Tel Aviv son gün kendisini böyle savundu: Bir soykırım varsa o da İsrail’e karşı yapılandır
İsrail'in peşpeşe düzenlediği suikastlarla hem Hamas lideri Haniye hem de Hizbullah'ın iki numaralı ismi Şükür'ü öldürmesinin ardından ilk kez konuşan Netanyahu "Varoluşsal bir savaşın içindeyiz, bizi zor günler bekliyor" dedi.
Hamas politbüto şefi İsmail Haniye’nin Tahran’da öldürülmesi ve Hizbullah’ın iki numaralı adamı Fuad Şükür’ün de Beyrut saldırısında hedef alınmasının ardından İsrail Başbakanı Binyamin Netanyahu güvenlik kabinesini toplamıştı. Toplantının ardından Tel Aviv’deki Kirya karargâhından yaptığı televizyon konuşmasında Netanyahu “İsrail’in İran ve müttefiklerine karşı varoluşsal bir savaş içinde olduğunu” ve “zorlu günlerin” kendilerini beklediğini söyledi.

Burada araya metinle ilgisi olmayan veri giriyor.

(** A configured group has the level it was last given. After any settings,
    resets and log entries, the level of a group of the configuration is the
    last level set for exactly this network, application and group, clamped to a
    byte, or zero after a reset, or else the level it had; a group that is not
    configured is never found and reads as zero, whatever was set for it; the
    quick table has one entry per group number, the last level set for that
    number in any application. *)
Lemma run_ops_levels n a g ops s :
  Forall (fun '(o, _) => is_configure o = false) ops ->
  match find_group n a g s with
  | Some grp => get_group_level n a g (run_ops ops s) =
                  level_after (this_group n a g) (level grp) ops
  | None => find_group n a g (run_ops ops s) = None /\ get_group_level n a g (run_ops ops s) = 0
  end /\
  forall v, light_states s !! g = Some v ->
    light_states (run_ops ops s) !! g = Some (level_after (this_number g) v ops).
Proof.
  intros Hops. split.
  - assert (option_map level (find_group n a g (run_ops ops s)) =
      option_map (fun grp => level_after (this_group n a g) (level grp) ops) (find_group n a g s))
      as H.
    { revert s. induction Hops as [|[o t] ops Ho Hops IH]; intros s.
      { change (run_ops [] s) with s. by destruct (find_group n a g s). }
      cbn [run_ops foldl]. change (foldl _ ?s ops) with (run_ops ops s). rewrite IH.
      rewrite run_op_level by done. destruct (find_group n a g s) as [grp|]; [|done].
      cbn [fmap option_fmap option_map]. unfold level_after. cbn [foldl].
      destruct o; try done. by destruct (this_group _ _ _ _ _ _). }
    unfold get_group_level. destruct (find_group n a g s), (find_group n a g (run_ops ops s));
      cbn [option_map] in H; try done. by injection H.
  - revert s. induction Hops as [|[o t] ops Ho Hops IH]; intros s v Hv; [done|].
    cbn [run_ops foldl]. change (foldl _ ?s ops) with (run_ops ops s).
    erewrite IH; [|by apply run_op_quick]. done.
Qed.

Lemma run_ops_ok ops s :
  state_ok s -> Forall (fun '(o, _) => op_ok o) ops -> state_ok (run_ops ops s).
Proof.
  intros Hs Hops. apply (foldl_invariant state_ok (fun '(o, _) => op_ok o)); [|done|done].
  intros s' [o t] Hs' Ho. by apply run_op_ok.
Qed.

(** ** Consequences *)

(** A configuration without networks resets the whole object, the device
    information it has just set included. *)
Lemma device_forgotten c now s :
  c_networks c = None -> device_info (apply_configuration c now s) = default_device.
Proof.
  intros H. unfold apply_configuration. rewrite H.
  by destruct (c_units c), (c_simulation c).
Qed.

(** A group set in one application shows up in the levels of another. *)
Example levels_of_other_application :
  let s := (set_group_level 254 48 1 200 0 (sim_init 0)).1 in
  get_all_group_levels 254 56 s !! 1 = Some 200 /\ get_group_level 254 56 1 s = 0.
Proof. by vm_compute. Qed.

Netanyahu İsrail’in son günlerde Husiler, Hamas ve Hizbullah olmak üzere İran’ın üç ana vekiline “ezici darbeler” indirdiğini belirtti.

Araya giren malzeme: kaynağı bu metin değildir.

Definition LIGHTING_ON_PATTERN : list re_token := application_pattern [Lit "N"; Digits].
Definition LIGHTING_OFF_PATTERN : list re_token := application_pattern [Lit "F"; Digits].
Definition LIGHTING_RAMP_PATTERN : list re_token :=
  application_pattern [Lit "R"; Digits; Lit "D"; Digits].
Definition STATUS_REQUEST_PATTERN : list re_token := application_pattern [Lit "G"; Digits].
Definition CLOCK_UPDATE_PATTERN : list re_token :=
  [OptHash; Digits; Lit "//223A201T"; DigitsN 2; DigitsN 2; DigitsN 2; DigitsN 2; DigitsN 2;
   DigitsN 2; Lit "W"; DigitsN 1].
Definition IDENTIFY_PATTERN : list re_token :=
  [OptHash; Digits; Lit "//"; Digits; Lit "I"; Digits; Lit "A"; Digits].
Definition MMI_REQUEST_PATTERN : list re_token :=
  [OptHash; Digits; Lit "//"; Digits; Lit "MMI"; Digits].

(** ** Connections *)

Record protocol := {
  sp_buffer : bytes;
  sp_smart_mode : bool;
  sp_source_address : Z;
  sp_confirmation_index : nat;
  sp_client_id : string;
  sp_written : list bytes (* every [writer.write], oldest first *)
}.

Definition SIM_END_COMMAND : bytes := [13; 10].
Definition SIM_CONFIRMATION_CODES : bytes := txt "hijklmnopqrstuvwxyzg".
Definition BASIC_MODE_PROMPT : bytes := [62].
Definition SMART_MODE_NO_ECHO : bytes := [43].

(** [PCISimulatorProtocol.__init__] *)
Definition protocol_init (client_id : string) (s : SimulatorState) : protocol :=
  {| sp_buffer := []; sp_smart_mode := state_smart_mode s;
     sp_source_address := default_source_address (simulation_settings s);
     sp_confirmation_index := 0; sp_client_id := client_id; sp_written := [] |}.

(** A method of a connection, with the shared state. *)
Definition sim (A : Type) : Type :=
  protocol * SimulatorState -> (protocol * SimulatorState) * result A.

#[export] Instance sim_ret : MRet sim := fun A a w => (w, Ok a).
#[export] Instance sim_bind : MBind sim :=
  fun A B f x w =>
    match x w with
    | (w, Ok a) => f a w
    | (w, Raise e) => (w, Raise e)
    end.

Definition raising {A} (r : result A) : sim A := fun w => (w, r).

(** A change of the shared state, and a read of it. *)
Definition update {A} (f : SimulatorState -> SimulatorState * A) : sim A :=
  fun '(p, s) => let '(s, a) := f s in ((p, s), Ok a).
Definition asks {A} (f : protocol -> SimulatorState -> A) : sim A :=
  fun '(p, s) => ((p, s), Ok (f p s)).

Definition with_buffer (b : bytes) (p : protocol) : protocol :=
  {| sp_buffer := b; sp_smart_mode := sp_smart_mode p;
     sp_source_address := sp_source_address p;
     sp_confirmation_index := sp_confirmation_index p; sp_client_id := sp_client_id p;
     sp_written := sp_written p |}.

Definition with_smart_mode (m : bool) (p : protocol) : protocol :=
  {| sp_buffer := sp_buffer p; sp_smart_mode := m; sp_source_address := sp_source_address p;
     sp_confirmation_index := sp_confirmation_index p; sp_client_id := sp_client_id p;
     sp_written := sp_written p |}.

Definition with_index (i : nat) (p : protocol) : protocol :=
  {| sp_buffer := sp_buffer p; sp_smart_mode := sp_smart_mode p;
     sp_source_address := sp_source_address p; sp_confirmation_index := i;
     sp_client_id := sp_client_id p; sp_written := sp_written p |}.

Definition add_written (d : bytes) (p : protocol) : protocol :=
  {| sp_buffer := sp_buffer p; sp_smart_mode := sp_smart_mode p;
     sp_source_address := sp_source_address p;
     sp_confirmation_index := sp_confirmation_index p; sp_client_id := sp_client_id p;
     sp_written := sp_written p ++ [d] |}.

(** A change of the connection. *)
Definition modify (f : protocol -> protocol) : sim unit :=
  fun '(p, s) => ((f p, s), Ok tt).

(** ** Writing *)

Definition _write (data : bytes) : sim unit := modify (add_written data).

(** [self._write(text.encode('ascii'))] *)
Definition write_text (s : string) : sim unit :=
  b ← raising (encode_ascii (txt s)); _write b.

Definition prompt (smart : bool) : bytes :=
  if smart then SMART_MODE_NO_ECHO ++ SIM_END_COMMAND else BASIC_MODE_PROMPT.

Definition _send_prompt : sim unit :=
  smart ← asks (fun p _ => sp_smart_mode p); _write (prompt smart).

Definition _get_confirmation_code : sim Z :=
  i ← asks (fun p _ => sp_confirmation_index p);
  code ← raising (item SIM_CONFIRMATION_CODES i);
  _ ← modify (with_index ((i + 1) mod length SIM_CONFIRMATION_CODES)%nat);
  mret code.

Definition _send_confirmation (code : Z) (success : bool) : sim unit :=
  _ ← _write ([code] ++ [if success then 46 else 33] ++ SIM_END_COMMAND);
  _send_prompt.

Definition crlf : string := String "013" (String "010" "").

Definition _send_error (error_type cmd : string) : sim unit :=
  _ ← update (fun s => (count_error s, tt));
  _ ← write_text ("!" +:+ error_type +:+ ": " +:+ cmd +:+ crlf);
  _send_prompt.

İsrail Başbakanı birkaç hafta önce Gazze’de Hamas’ın askeri lideri Muhammed Deif’e yapılan, Yemen’deki Hudeyde limanını hedef alan ve “Hizbullah’ın Genelkurmay Başkanı” dediği Fuad Şükür’e yapılan saldırıyı işaret ediyordu. Ancak İsrail’in sessiz kaldığı Hamas lideri İsmail Haniye’nin önceki gece yarısını geçen saatlerde Tahran’da öldürülmesinden bahsetmedi.
Netanyahu Şükür’ün Mecdel Şems’te 12 çocuğun öldürülmesinden ve İsrail’in kuzey sınırındaki saldırılardan doğrudan sorumlu olduğunu söyledi. Şükür’ün 1983’te Lübnan’da ABD deniz piyadelerine düzenlenen saldırıdaki rolüne ve İran ile Hizbullah arasındaki ilişkilerin sürdürülmesindeki önemine dikkat çekti.

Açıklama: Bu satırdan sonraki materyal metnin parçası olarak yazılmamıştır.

Lemma dispatch_mmi flag source network application :
  number_ok source -> number_ok network -> number_ok application ->
  first_match COMMANDS (render (TMmi flag source network application)) =
  Some (handler_of (TMmi flag source network application)).
Proof.
  intros Hs Hn Ha. unfold render.
  change ("MMI" +:+ str_int application) with (String "M" ("MI" +:+ str_int application)).
  rewrite dispatch_other by done. cbn [drop COMMANDS first_match].
  unfold IDENTIFY_PATTERN, MMI_REQUEST_PATTERN.
  rewrite !re_from, !re_number by (done || by apply no_digit_lit).
  rewrite re_lit_no by done.
  change (String "M" ("MI" +:+ str_int application)) with ("MMI" +:+ str_int application).
  by rewrite re_lit, re_number_end.
Qed.

Lemma dispatch c :
  command_ok c -> first_match COMMANDS (render c) = Some (handler_of c).
Proof.
  destruct c as [| | |f s n a g|f s n a g|f s n a g d|f s n a g|f s fields w|f s n u a|f s n a];
    cbn [command_ok]; intros Hok; [done|done|done| | | | | | |].
  - destruct Hok as (Hs & Hn & Ha & Hg). unfold render, application_text. not_mode.
    change (from_text f s _) with (application_text f s n a (String "N" (str_int g))).
    unfold LIGHTING_ON_PATTERN. by rewrite re_application_group.
  - destruct Hok as (Hs & Hn & Ha & Hg). unfold render, application_text. not_mode.
    change (from_text f s _) with (application_text f s n a (String "F" (str_int g))).
    unfold LIGHTING_ON_PATTERN, LIGHTING_OFF_PATTERN.
    by rewrite (re_application_no _ _ _ _ "N"), re_application_group.
  - destruct Hok as (Hs & Hn & Ha & Hg & Hd). unfold render, application_text. not_mode.
    change (from_text f s _)
      with (application_text f s n a (String "R" (str_int g +:+ "D" +:+ str_int d))).
    unfold LIGHTING_ON_PATTERN, LIGHTING_OFF_PATTERN.
    rewrite (re_application_no _ _ _ _ "N"), (re_application_no _ _ _ _ "F") by done.
    change (String "R" (str_int g +:+ "D" +:+ str_int d))
      with ("R" +:+ str_int g +:+ "D" +:+ str_int d).
    by rewrite re_application_ramp.
  - destruct Hok as (Hs & Hn & Ha & Hg). unfold render, application_text. not_mode.
    change (from_text f s _) with (application_text f s n a (String "G" (str_int g))).
    unfold LIGHTING_ON_PATTERN, LIGHTING_OFF_PATTERN, LIGHTING_RAMP_PATTERN, STATUS_REQUEST_PATTERN.
    by rewrite (re_application_no _ _ _ _ "N"), (re_application_no _ _ _ _ "F"),
      (re_application_no _ _ _ _ "R"), re_application_group.
  - destruct Hok as (Hs & Hl & Hf & Hw).
    set (t := foldr String.append "" fields +:+ "W" +:+ w).
    assert (render (TClock f s fields w) =
      application_text f s 223 201 (String "T" t)) as E by done.
    pose proof (re_clock f s fields w Hs Hl Hf Hw) as Hm. rewrite E in *.
    assert (number_ok 223 /\ number_ok 201) as [H1 H2] by by vm_compute.
    unfold application_text. not_mode.
    change (from_text f s _) with (application_text f s 223 201 (String "T" t)).
    unfold LIGHTING_ON_PATTERN, LIGHTING_OFF_PATTERN, LIGHTING_RAMP_PATTERN, STATUS_REQUEST_PATTERN.
    rewrite !re_application_no by done. by rewrite Hm.
  - destruct Hok as (Hs & Hn & Hu & Ha). by apply dispatch_identify.
  - destruct Hok as (Hs & Hn & Ha). by apply dispatch_mmi.
Qed.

İsrailli politikacı son günlerde Golan Tepeleri’ndeki Dürziler ve Yahudiler arasında güçlenen bir “yaşam antlaşması” olduğunu öne sürdü.
Şükür’ün takma ismine atıfta bulunan Netanyahu “(Hac) Muhsin’le hesaplaştık” dedi ve ekledi: “Bize zarar veren herkesle hesaplaşacağız. Çocuklarımıza nişan alan herkes, vatandaşlarımızı öldüren herkes, ülkemize zarar veren herkes… Onların kanı kendi başlarının üzerindedir.”
Netanyahu ayrıca İsrail’e yönelik her türlü saldırganlığın “bedelini ağır bir şekilde ödetmeye” yemin etti.